▶ Exercise
Among the entries below, count the lines containing the string "elementToRemove". Only the count is needed.

▶ Records contained in a dataset
Segment Open
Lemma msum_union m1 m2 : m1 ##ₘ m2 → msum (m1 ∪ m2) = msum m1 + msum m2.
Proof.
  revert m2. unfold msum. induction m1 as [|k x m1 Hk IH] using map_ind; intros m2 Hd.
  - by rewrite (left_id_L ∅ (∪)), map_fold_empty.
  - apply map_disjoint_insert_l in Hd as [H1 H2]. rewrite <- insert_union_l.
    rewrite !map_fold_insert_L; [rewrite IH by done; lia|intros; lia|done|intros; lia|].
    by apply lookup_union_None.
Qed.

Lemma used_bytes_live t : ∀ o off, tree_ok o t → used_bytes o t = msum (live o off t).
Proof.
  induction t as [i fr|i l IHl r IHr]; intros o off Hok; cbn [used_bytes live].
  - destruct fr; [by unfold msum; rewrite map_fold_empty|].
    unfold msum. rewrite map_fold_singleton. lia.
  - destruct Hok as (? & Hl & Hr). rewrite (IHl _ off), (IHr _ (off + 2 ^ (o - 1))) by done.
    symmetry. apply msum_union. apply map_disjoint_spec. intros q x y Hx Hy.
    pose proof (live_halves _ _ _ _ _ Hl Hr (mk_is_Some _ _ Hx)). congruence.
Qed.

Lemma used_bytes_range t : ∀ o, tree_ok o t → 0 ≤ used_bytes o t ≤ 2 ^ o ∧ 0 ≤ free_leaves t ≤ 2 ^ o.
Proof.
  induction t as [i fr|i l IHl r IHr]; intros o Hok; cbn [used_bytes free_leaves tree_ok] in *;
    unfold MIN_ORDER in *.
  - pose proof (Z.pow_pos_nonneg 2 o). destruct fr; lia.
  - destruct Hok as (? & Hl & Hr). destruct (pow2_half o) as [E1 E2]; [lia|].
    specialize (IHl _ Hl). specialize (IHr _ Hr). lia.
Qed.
Segment Closed
Segment Open
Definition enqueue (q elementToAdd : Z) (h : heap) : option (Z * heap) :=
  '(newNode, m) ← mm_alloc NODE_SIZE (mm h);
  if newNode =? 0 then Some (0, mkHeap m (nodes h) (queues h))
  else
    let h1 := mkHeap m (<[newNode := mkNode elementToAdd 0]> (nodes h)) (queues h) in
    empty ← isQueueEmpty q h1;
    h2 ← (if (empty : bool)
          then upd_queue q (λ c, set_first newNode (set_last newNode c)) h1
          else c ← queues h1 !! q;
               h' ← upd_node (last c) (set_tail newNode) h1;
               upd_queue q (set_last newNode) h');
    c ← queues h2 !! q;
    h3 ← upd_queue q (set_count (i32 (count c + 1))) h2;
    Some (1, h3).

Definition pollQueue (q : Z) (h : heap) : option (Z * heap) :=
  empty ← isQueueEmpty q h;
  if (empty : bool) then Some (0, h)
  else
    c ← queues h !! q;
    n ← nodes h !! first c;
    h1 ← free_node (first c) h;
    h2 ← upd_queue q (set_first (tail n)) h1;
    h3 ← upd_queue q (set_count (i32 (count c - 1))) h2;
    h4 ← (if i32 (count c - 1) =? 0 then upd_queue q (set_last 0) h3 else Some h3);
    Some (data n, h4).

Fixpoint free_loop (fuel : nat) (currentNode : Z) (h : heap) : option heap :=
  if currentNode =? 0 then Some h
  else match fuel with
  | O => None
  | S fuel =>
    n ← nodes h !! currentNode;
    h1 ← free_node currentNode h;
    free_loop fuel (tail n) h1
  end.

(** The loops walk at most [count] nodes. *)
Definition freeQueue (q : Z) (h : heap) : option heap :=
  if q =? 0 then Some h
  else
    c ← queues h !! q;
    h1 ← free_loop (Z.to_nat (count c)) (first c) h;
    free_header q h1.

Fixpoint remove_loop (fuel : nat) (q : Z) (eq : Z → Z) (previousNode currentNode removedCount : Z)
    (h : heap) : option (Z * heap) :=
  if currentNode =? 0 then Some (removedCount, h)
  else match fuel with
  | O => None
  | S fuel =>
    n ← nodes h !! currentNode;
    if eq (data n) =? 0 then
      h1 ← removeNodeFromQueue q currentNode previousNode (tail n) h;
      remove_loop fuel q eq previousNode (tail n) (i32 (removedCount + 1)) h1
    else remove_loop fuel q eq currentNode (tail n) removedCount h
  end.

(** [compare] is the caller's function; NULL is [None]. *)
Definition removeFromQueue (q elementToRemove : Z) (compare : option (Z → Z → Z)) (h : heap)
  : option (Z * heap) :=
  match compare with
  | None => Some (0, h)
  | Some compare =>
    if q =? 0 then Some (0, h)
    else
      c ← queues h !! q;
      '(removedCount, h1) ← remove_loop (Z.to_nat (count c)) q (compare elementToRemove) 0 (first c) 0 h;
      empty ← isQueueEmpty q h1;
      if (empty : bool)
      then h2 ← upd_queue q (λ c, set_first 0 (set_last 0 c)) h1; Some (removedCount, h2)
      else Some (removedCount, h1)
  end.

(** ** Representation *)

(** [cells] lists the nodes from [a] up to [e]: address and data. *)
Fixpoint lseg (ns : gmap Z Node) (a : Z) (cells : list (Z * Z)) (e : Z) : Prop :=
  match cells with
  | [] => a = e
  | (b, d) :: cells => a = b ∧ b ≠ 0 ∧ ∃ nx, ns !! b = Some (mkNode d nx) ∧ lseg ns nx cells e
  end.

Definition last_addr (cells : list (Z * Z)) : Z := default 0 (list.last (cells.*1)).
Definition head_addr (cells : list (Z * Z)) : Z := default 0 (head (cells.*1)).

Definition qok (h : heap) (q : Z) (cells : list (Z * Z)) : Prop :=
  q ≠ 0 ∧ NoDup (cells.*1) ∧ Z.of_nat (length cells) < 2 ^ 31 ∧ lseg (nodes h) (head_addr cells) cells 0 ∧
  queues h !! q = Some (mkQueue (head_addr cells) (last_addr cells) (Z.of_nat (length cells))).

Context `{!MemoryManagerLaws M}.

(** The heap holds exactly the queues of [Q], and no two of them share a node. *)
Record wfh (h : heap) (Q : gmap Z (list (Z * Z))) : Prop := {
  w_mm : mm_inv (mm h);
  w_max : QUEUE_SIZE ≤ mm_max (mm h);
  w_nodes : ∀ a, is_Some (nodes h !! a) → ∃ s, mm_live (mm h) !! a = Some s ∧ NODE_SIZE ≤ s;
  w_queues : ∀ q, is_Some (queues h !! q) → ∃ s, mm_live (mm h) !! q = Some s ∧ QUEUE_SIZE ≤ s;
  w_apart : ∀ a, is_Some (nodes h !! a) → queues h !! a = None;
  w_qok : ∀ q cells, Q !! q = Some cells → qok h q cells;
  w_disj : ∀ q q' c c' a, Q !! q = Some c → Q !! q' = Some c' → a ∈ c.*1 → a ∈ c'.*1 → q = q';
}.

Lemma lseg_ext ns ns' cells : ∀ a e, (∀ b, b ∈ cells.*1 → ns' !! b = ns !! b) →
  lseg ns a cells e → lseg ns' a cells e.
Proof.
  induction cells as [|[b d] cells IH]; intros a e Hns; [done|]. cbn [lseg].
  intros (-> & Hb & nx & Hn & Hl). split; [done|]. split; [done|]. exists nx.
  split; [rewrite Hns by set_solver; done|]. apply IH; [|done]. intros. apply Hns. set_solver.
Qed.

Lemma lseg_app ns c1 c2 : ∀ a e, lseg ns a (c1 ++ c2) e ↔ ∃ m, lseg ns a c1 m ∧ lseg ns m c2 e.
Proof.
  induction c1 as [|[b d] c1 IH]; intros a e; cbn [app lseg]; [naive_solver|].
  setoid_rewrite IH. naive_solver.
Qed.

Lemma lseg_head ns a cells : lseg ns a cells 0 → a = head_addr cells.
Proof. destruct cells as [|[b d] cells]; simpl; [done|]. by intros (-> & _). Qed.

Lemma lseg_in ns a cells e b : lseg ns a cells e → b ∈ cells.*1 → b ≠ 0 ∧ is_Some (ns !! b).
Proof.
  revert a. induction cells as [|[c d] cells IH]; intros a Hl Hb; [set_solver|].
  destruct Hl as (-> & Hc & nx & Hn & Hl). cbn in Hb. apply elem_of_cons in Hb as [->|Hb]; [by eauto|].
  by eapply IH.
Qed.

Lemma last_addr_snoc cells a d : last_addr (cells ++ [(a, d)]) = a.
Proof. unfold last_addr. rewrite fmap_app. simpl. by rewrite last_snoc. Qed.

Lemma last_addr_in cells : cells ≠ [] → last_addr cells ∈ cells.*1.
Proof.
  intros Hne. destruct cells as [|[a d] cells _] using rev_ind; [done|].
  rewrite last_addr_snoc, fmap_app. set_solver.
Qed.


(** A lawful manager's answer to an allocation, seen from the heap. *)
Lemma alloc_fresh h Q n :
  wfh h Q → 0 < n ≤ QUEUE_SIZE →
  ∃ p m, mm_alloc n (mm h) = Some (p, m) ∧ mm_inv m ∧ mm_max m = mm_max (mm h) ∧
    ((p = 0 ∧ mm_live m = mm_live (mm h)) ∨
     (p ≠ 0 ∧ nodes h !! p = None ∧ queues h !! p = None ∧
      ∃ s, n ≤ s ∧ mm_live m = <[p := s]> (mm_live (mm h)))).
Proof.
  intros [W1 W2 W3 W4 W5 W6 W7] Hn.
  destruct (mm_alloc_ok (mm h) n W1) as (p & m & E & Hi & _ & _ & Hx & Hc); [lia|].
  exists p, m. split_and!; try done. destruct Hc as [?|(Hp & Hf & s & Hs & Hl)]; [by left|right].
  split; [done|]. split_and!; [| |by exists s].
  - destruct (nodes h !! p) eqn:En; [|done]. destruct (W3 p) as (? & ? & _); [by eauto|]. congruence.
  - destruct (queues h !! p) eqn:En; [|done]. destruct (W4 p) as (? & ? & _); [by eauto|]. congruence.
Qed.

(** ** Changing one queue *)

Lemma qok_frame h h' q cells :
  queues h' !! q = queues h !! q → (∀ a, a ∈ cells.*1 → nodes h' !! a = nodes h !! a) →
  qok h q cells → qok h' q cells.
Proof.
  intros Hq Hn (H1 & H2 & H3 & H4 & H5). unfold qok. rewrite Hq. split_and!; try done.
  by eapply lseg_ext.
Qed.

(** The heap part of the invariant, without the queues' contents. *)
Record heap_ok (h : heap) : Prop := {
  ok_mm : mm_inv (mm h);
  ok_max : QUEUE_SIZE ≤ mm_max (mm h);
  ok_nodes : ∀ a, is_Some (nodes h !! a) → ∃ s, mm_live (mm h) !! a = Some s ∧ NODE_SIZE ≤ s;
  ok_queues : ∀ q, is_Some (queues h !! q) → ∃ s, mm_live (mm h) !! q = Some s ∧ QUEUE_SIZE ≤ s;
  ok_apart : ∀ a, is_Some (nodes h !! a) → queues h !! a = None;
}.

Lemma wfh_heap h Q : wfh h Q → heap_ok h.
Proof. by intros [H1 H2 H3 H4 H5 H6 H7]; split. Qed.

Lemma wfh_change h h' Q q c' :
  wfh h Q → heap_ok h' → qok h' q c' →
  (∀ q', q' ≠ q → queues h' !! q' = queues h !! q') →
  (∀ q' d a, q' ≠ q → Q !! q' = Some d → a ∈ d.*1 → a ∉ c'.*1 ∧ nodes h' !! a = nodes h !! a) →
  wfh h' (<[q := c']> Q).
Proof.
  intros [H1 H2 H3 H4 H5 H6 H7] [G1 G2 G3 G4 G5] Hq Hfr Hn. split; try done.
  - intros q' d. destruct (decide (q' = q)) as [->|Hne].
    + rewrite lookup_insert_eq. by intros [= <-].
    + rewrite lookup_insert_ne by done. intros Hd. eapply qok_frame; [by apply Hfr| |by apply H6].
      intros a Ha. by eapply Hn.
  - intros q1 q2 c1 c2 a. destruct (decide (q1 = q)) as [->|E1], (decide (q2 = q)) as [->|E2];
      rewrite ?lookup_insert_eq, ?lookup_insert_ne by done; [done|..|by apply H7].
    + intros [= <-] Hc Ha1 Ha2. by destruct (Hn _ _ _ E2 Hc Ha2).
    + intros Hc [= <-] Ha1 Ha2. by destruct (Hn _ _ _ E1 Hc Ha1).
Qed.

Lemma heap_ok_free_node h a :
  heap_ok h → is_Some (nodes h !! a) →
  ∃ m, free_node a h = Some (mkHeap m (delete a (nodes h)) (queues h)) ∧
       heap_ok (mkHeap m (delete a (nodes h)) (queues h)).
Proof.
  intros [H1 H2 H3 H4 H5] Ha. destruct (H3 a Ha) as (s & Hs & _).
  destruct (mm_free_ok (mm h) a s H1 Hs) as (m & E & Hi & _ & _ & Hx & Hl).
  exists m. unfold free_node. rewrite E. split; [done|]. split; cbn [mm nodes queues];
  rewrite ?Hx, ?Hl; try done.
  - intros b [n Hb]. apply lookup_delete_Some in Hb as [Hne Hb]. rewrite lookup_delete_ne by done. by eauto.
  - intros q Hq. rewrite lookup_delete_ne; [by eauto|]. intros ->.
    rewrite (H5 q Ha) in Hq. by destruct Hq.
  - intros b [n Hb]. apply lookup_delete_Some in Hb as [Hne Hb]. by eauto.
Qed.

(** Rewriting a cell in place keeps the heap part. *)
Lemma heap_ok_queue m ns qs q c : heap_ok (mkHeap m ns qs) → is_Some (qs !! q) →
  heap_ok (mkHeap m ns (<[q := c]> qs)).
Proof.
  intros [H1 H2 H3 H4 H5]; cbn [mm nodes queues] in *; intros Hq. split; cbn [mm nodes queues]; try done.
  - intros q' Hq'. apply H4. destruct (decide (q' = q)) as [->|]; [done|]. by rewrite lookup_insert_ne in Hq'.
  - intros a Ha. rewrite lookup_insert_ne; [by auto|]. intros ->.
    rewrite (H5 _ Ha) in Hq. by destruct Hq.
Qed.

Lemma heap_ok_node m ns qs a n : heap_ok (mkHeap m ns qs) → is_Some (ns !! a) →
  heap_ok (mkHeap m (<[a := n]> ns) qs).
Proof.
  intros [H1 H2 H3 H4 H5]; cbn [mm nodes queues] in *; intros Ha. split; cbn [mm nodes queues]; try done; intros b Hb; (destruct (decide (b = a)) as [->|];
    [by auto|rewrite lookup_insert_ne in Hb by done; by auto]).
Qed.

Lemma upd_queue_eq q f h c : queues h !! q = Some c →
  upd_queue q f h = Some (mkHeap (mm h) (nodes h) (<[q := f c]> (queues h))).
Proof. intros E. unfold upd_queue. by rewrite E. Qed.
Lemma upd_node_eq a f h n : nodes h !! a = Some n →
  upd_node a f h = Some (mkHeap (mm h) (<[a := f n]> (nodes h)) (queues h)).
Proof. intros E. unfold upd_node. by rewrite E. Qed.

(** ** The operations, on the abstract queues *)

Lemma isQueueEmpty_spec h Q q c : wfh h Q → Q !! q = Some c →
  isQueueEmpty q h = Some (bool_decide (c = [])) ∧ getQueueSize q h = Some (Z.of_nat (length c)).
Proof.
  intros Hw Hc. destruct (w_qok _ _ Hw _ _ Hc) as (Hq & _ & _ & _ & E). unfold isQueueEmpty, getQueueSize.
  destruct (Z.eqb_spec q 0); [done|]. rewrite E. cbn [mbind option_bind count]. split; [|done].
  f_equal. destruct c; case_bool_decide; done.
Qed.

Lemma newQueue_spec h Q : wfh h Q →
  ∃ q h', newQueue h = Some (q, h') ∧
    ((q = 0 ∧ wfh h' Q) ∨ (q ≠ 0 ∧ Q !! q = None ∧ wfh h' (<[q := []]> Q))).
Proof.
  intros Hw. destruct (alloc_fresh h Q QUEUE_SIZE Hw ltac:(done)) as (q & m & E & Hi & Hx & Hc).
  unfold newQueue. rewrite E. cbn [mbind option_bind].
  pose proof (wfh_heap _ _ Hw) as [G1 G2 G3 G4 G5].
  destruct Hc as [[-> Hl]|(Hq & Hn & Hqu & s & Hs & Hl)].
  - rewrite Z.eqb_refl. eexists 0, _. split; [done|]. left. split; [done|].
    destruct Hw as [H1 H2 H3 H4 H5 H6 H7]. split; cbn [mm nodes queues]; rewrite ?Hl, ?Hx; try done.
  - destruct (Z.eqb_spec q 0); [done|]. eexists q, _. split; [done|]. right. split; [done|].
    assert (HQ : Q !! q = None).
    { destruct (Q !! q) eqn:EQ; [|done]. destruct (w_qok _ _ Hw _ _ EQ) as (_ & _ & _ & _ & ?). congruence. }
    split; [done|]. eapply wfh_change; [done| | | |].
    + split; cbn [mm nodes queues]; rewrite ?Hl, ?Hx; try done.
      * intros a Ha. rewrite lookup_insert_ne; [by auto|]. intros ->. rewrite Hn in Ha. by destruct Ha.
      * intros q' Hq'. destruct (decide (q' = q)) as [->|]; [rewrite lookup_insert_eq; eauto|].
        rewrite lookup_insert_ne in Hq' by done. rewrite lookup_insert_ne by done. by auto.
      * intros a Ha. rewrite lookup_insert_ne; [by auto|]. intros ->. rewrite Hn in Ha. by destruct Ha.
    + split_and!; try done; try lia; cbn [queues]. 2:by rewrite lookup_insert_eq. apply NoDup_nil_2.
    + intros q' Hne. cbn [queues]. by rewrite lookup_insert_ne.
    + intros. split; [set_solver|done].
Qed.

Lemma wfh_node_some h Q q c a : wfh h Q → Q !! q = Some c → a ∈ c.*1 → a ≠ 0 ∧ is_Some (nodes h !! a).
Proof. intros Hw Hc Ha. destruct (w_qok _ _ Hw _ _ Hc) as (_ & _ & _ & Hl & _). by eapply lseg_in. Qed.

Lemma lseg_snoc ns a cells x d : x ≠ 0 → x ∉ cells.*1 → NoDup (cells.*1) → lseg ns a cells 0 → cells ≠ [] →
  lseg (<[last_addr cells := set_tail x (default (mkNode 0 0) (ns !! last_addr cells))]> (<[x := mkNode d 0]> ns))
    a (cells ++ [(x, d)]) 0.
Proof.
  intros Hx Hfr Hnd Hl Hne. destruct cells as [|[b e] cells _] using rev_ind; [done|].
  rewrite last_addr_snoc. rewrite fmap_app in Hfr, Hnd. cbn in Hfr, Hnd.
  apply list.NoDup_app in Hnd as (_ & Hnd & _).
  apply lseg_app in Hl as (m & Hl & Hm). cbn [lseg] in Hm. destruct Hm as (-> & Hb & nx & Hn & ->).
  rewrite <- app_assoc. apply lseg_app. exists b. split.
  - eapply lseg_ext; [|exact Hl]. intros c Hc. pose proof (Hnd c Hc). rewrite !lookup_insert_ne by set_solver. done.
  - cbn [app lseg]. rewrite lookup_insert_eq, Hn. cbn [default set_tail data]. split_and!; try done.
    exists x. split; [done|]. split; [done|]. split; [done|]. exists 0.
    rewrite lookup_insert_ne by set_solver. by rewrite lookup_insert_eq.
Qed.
Segment Closed
▶ Written answer
2